Lines after the one containing "byte strings, modelled" are to be omitted; print exactly each line from the start of the records up to and including it.

▸ Items from a dataset:
__________________________________________________

(** * greener-reporter-junitxml: a shallow embedding of main.go

    The Go program reads a JUnit XML report, opens a session on a Greener
    ingress endpoint and submits one record per test case.  Strings are Go
    byte strings, modelled as [String.string] (a list of 8-bit characters).
    Library code of the Go standard library that the program calls (the XML
    tokenizer, the JSON decoders, URL parsing, the HTTP transport, the file
    system) is kept abstract: the parts that decide a claim ([strings],
    [strconv.ParseInt], the struct-tag-directed decoding of [xml.Unmarshal])
    are written out, the rest are parameters of the sections below. *)

From Stdlib Require Import List String Ascii ZArith Bool Lia.
From Stdlib Require Import Numbers.DecimalString.
Import ListNotations.
Open Scope string_scope.
Set Warnings "-register-all".

(** ** Results and a small writer/error monad *)

(** A Go [(T, error)] pair: an error is its [Error()] text. *)
Inductive result (A : Type) : Type :=
| Ok (a : A)
| Err (e : string).
Arguments Ok {A} a.
Arguments Err {A} e.

(** [fmt.Errorf("<prefix>: %w", err)] *)
Definition wrap_msg (prefix e : string) : string := prefix ++ ": " ++ e.

(** [fmt.Sprintf("%d", n)] *)
Definition itoa (n : Z) : string := NilEmpty.string_of_int (Z.to_int n).

Definition newline : string := String (ascii_of_nat 10) EmptyString.

(** ** Package [strings] (the functions main.go calls) *)
Module strings.

(** [s[i:j]] for [0 <= i <= j <= len(s)] *)
Definition slice (s : string) (i j : nat) : string := substring i (j - i) s.

Definition HasSuffix (s suffix : string) : bool :=
  (length suffix <=? length s)%nat
  && String.eqb (slice s (length s - length suffix) (length s)) suffix.

Definition TrimSuffix (s suffix : string) : string :=
  if HasSuffix s suffix then slice s 0 (length s - length suffix) else s.

(** [strings.Cut(s, sep)]: the text before and after the first
    occurrence of [sep], and whether it occurs. *)
Fixpoint Cut (s sep : string) : string * string * bool :=
  if String.prefix sep s then
    (EmptyString, substring (length sep) (length s - length sep) s, true)
  else
    match s with
    | EmptyString => (s, EmptyString, false)
    | String c rest =>
        match Cut rest sep with
        | (before, after, true) => (String c before, after, true)
        | (_, _, false) => (s, EmptyString, false)
        end
    end.

(** [strings.Split(s, sep)] (and [strings.SplitSeq], which yields the same
    sequence) for a one-byte separator. *)
Fixpoint Split (s : string) (sep : ascii) : list string :=
  match s with
  | EmptyString => [EmptyString]
  | String c rest =>
      if Ascii.eqb c sep then EmptyString :: Split rest sep
      else match Split rest sep with
           | t :: ts => String c t :: ts
           | [] => [String c EmptyString]
           end
  end.

(** The UTF-8 encodings of the code points [unicode.IsSpace] accepts:
    the ASCII spaces, U+0085, U+00A0 and the non-Latin-1 White_Space
    code points U+1680, U+2000..U+200A, U+2028, U+2029, U+202F, U+205F
    and U+3000. *)
Definition b (n : nat) : ascii := ascii_of_nat n.
Definition space_encodings : list string :=
  map (fun n => String (b n) EmptyString) [9; 10; 11; 12; 13; 32]
  ++ [String (b 194) (String (b 133) EmptyString);
      String (b 194) (String (b 160) EmptyString);
      String (b 225) (String (b 154) (String (b 128) EmptyString))]
  ++ map (fun n => String (b 226) (String (b 128) (String (b n) EmptyString)))
         [128; 129; 130; 131; 132; 133; 134; 135; 136; 137; 138; 168; 169; 175]
  ++ [String (b 226) (String (b 129) (String (b 159) EmptyString));
      String (b 227) (String (b 128) (String (b 128) EmptyString))].

(** The rest of [s] after one leading space rune, if it starts with one.
    A valid encoding at the front of [s] is decoded as that rune whatever
    follows, so matching the bytes agrees with [utf8.DecodeRuneInString]. *)
Definition strip_space_prefix (s : string) : option string :=
  match find (fun enc => String.prefix enc s) space_encodings with
  | Some enc => Some (substring (length enc) (length s - length enc) s)
  | None => None
  end.

(** The rest of [s] before one trailing space rune.  A trailing valid
    encoding starts at a rune-start byte, so matching the bytes agrees
    with [utf8.DecodeLastRuneInString]. *)
Definition strip_space_suffix (s : string) : option string :=
  match find (fun enc => HasSuffix s enc) space_encodings with
  | Some enc => Some (slice s 0 (length s - length enc))
  | None => None
  end.
(** ** C6: the length window *)

(** C6: a row whose bit length is outside [280, 350] (first revision) or
    outside [168, 330] (second revision) makes the decoder return
    [DECODE_ABORT_LENGTH] with no library call made: neither the preamble
    search nor the byte extraction has happened. *)
Theorem C6_length_abort_before_search (l : layout) (bitbuffer : bitbuffer_t) :
  match l with
  | LayoutA => row_bits bitbuffer 0 < 280 \/ 350 < row_bits bitbuffer 0
  | LayoutB => row_bits bitbuffer 0 < 168 \/ 330 < row_bits bitbuffer 0
  end ->
  decode l bitbuffer = (DECODE_ABORT_LENGTH, []) /\
  existsb is_locator_call (snd (decode l bitbuffer)) = false.
Proof.
  intros H.
  assert (Hbad : bad_length l bitbuffer = true).
  { unfold bad_length. apply orb_true_iff. rewrite Z.ltb_lt, Z.gtb_ltb, Z.ltb_lt.
    destruct l; exact H. }
  rewrite decode_unfold, Hbad. split; reflexivity.
Qed.

Lemma C6_length_abort_before_search_witness :
  (row_bits row_96_bits 0 = 96 /\
   decode LayoutA row_96_bits = (DECODE_ABORT_LENGTH, [])) /\
  (row_bits row_400_bits 0 = 400 /\
   decode LayoutB row_400_bits = (DECODE_ABORT_LENGTH, [])).
Proof.
  split; (split; [reflexivity |]).
  - apply (C6_length_abort_before_search LayoutA row_96_bits). left. vm_compute. reflexivity.
  - apply (C6_length_abort_before_search LayoutB row_400_bits). right. vm_compute. reflexivity.
Defined.

(** ** C7: the family code *)

(** C7: an extracted buffer whose byte 0 is not 0x90 makes the decoder return
    [DECODE_ABORT_EARLY]; neither [crc8] nor [add_bytes] has been called, and
    no record is emitted. *)
Theorem C7_family_mismatch_before_checksums (l : layout) (bitbuffer : bitbuffer_t) :
  reaches_family_check l bitbuffer = true ->
  byte_at (extracted l bitbuffer) 0 <> 0x90 ->
  fst (decode l bitbuffer) = DECODE_ABORT_EARLY /\
  existsb is_checksum_call (snd (decode l bitbuffer)) = false /\
  emitted (snd (decode l bitbuffer)) = [].
Proof.
  intros Hreach Hfam.
  rewrite (decode_family_mismatch l bitbuffer Hreach).
  - repeat split; reflexivity.
  - unfold family_mismatch. apply negb_true_iff, Z.eqb_neq, Hfam.
Qed.

Lemma C7_family_mismatch_before_checksums_witness :
  reaches_family_check LayoutA (on_air LayoutA ws80_sample) = true /\
  byte_at (extracted LayoutA (on_air LayoutA ws80_sample)) 0 = 0x80 /\
  fst (decode LayoutA (on_air LayoutA ws80_sample)) = DECODE_ABORT_EARLY.
Proof.
  split; [vm_compute; reflexivity | split; [vm_compute; reflexivity |]].
  apply (C7_family_mismatch_before_checksums LayoutA (on_air LayoutA ws80_sample)).
  - vm_compute; reflexivity.
  - vm_compute; discriminate.
Defined.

__________________________________________________

▸ OUTPUT BELOW:
(** * greener-reporter-junitxml: a shallow embedding of main.go

    The Go program reads a JUnit XML report, opens a session on a Greener
    ingress endpoint and submits one record per test case.  Strings are Go
    byte strings, modelled as [String.string] (a list of 8-bit characters).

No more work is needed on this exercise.